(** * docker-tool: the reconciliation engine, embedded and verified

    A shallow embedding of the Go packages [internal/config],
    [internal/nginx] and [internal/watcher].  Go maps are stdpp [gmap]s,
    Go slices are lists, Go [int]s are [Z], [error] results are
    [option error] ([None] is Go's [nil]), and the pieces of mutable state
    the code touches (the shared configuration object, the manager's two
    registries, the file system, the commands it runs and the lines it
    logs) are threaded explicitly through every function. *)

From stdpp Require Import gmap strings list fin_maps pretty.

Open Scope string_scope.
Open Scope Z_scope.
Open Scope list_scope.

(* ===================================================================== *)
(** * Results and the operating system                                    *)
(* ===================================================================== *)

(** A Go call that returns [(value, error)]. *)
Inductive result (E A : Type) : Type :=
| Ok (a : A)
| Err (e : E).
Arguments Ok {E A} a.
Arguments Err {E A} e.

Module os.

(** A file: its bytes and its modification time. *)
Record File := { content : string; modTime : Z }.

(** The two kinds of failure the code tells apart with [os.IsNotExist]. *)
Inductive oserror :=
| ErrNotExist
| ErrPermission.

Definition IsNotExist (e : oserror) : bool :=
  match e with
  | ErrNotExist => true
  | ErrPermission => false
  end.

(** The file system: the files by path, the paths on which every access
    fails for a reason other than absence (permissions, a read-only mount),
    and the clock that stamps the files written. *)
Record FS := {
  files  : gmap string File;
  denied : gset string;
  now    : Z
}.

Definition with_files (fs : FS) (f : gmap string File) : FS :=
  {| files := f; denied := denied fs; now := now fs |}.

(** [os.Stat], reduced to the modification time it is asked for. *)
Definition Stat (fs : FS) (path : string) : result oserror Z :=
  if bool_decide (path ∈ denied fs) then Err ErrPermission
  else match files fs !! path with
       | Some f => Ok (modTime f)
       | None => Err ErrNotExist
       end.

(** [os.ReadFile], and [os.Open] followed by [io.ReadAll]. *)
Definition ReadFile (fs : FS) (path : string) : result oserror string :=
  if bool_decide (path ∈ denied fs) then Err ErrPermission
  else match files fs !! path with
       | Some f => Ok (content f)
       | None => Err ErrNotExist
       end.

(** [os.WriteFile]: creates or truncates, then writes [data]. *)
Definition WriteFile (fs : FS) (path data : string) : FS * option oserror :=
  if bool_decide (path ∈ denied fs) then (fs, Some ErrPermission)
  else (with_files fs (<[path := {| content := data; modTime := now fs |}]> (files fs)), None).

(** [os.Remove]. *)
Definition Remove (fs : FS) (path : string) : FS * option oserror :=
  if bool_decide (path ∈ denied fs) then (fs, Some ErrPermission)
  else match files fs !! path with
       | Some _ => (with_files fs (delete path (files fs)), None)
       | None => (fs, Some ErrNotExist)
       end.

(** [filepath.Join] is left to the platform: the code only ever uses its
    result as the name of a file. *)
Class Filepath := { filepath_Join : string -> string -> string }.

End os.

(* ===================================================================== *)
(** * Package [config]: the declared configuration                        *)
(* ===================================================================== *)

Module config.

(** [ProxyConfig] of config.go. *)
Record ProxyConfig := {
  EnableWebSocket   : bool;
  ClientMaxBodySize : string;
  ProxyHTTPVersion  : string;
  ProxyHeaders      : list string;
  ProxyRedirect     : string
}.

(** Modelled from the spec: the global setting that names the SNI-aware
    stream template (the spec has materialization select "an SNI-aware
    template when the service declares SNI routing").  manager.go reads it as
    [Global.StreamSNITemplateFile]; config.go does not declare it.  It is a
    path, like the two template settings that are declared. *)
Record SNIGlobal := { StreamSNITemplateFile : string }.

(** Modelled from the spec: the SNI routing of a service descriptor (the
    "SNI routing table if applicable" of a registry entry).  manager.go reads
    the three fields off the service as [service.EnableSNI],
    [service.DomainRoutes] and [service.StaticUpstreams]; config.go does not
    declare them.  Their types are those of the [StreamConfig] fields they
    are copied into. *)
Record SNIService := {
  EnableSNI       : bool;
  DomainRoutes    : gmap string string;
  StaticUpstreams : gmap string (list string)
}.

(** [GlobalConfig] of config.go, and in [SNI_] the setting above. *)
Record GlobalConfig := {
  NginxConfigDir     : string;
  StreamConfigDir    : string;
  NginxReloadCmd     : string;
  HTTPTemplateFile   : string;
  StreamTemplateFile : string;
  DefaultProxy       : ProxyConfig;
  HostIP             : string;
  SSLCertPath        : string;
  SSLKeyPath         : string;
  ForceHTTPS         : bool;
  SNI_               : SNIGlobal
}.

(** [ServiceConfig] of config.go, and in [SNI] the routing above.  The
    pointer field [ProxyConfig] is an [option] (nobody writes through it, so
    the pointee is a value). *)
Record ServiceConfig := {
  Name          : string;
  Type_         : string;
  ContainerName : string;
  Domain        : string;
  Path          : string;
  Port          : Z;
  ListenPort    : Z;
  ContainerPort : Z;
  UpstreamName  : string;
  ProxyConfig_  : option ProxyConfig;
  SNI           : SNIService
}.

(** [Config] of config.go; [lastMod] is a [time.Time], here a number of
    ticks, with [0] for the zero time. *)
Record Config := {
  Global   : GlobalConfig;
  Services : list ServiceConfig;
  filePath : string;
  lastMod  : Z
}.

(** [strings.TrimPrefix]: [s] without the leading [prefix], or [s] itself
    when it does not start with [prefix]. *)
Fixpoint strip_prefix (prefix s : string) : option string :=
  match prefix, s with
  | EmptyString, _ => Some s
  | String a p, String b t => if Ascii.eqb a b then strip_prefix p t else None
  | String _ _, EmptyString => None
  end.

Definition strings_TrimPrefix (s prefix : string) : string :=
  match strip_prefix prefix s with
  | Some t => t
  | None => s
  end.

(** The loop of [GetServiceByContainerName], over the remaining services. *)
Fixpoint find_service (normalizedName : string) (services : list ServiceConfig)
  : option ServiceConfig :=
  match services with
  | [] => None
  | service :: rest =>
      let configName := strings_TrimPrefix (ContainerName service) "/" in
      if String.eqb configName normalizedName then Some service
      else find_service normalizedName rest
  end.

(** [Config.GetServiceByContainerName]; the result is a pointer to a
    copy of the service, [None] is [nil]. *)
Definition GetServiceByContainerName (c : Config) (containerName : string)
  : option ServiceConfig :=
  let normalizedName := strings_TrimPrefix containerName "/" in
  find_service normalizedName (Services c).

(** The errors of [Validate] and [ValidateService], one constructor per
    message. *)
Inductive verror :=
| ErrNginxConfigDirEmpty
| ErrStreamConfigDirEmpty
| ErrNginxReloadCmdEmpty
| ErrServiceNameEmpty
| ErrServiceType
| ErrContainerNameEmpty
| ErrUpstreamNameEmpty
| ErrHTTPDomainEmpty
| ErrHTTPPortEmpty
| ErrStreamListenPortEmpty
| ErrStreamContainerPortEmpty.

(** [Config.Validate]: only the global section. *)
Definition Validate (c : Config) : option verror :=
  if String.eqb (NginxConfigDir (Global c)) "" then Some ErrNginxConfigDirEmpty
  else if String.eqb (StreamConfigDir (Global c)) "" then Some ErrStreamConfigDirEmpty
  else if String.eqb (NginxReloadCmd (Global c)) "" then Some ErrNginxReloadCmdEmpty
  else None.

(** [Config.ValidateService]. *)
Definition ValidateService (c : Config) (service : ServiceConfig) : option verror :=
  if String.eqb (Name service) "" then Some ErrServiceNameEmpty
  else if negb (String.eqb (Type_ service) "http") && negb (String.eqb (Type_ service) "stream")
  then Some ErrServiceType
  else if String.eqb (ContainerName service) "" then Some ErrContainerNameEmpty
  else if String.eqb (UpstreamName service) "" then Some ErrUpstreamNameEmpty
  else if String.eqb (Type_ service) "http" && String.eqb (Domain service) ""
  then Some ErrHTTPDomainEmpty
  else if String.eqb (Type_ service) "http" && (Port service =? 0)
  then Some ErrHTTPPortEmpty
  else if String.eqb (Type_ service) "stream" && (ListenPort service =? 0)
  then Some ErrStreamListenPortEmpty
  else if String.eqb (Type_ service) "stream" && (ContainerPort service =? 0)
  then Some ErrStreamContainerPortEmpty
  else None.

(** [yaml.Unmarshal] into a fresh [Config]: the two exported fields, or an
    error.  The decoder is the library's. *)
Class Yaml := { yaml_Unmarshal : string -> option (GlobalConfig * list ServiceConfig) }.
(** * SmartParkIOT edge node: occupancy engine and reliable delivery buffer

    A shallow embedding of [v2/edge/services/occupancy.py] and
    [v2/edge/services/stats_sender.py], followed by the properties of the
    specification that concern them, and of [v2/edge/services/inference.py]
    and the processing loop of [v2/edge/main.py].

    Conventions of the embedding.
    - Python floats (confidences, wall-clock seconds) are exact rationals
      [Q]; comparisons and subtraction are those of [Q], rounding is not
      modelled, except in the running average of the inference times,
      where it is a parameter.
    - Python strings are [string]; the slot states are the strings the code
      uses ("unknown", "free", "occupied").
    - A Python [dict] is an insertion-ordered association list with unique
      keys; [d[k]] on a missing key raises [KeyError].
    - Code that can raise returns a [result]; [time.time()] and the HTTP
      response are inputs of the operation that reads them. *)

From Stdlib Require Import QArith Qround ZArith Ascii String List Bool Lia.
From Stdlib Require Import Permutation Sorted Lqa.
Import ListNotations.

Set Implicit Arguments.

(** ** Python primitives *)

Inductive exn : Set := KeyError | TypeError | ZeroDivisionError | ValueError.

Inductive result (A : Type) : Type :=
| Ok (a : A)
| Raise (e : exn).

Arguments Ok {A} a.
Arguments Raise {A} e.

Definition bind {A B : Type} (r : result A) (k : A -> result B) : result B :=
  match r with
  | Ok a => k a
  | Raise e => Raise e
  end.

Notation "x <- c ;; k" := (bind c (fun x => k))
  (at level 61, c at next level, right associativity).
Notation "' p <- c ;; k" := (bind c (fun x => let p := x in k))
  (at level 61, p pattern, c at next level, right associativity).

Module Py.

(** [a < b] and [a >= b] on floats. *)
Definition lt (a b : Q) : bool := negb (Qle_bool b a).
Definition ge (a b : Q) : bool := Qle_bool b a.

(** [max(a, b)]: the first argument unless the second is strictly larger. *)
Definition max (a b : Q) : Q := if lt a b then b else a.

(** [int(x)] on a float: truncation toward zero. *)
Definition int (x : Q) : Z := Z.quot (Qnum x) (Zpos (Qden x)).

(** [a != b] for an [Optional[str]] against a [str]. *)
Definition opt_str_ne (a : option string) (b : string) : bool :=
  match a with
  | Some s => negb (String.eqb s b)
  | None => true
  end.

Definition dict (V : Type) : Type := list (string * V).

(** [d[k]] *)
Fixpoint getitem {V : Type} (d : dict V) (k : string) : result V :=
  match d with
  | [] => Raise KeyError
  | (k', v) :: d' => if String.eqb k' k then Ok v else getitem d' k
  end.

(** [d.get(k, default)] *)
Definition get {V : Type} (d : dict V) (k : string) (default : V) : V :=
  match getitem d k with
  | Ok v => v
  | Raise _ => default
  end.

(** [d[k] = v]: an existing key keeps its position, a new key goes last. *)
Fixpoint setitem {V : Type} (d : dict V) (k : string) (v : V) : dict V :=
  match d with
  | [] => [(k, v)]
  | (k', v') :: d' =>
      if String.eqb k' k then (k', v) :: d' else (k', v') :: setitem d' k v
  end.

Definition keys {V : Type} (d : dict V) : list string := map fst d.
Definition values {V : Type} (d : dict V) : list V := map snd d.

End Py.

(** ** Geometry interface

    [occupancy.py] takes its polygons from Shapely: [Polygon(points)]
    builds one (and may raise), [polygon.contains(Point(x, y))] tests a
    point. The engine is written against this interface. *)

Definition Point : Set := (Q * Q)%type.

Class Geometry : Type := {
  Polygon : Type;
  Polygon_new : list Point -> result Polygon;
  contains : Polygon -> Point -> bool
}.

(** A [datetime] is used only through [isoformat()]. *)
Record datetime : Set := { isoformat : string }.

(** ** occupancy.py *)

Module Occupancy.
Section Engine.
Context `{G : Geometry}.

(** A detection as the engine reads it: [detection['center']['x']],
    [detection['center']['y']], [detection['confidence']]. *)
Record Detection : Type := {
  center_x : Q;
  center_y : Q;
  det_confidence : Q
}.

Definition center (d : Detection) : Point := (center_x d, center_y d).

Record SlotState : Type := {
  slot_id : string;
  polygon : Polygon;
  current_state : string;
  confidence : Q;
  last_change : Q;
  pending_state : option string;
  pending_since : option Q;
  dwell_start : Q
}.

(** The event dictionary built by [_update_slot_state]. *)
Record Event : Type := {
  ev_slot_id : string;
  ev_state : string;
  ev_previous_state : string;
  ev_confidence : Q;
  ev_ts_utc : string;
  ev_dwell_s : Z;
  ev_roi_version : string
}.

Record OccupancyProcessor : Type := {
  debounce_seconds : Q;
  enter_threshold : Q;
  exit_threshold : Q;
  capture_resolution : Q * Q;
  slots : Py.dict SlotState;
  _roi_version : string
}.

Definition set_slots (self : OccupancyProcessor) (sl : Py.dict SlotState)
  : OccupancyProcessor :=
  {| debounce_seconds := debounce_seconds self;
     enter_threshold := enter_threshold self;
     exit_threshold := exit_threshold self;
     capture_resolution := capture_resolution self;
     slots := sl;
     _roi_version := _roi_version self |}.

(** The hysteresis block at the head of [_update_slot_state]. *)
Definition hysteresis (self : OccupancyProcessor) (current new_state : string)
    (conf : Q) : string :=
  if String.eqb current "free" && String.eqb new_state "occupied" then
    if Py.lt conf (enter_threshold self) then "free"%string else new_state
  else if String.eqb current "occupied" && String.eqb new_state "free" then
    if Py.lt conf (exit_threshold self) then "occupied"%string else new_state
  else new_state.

* PROMPT:
Look over the material above and report how many of its lines have the string "gmap" in them, nothing more.

* EXERCISE SOLUTION:
6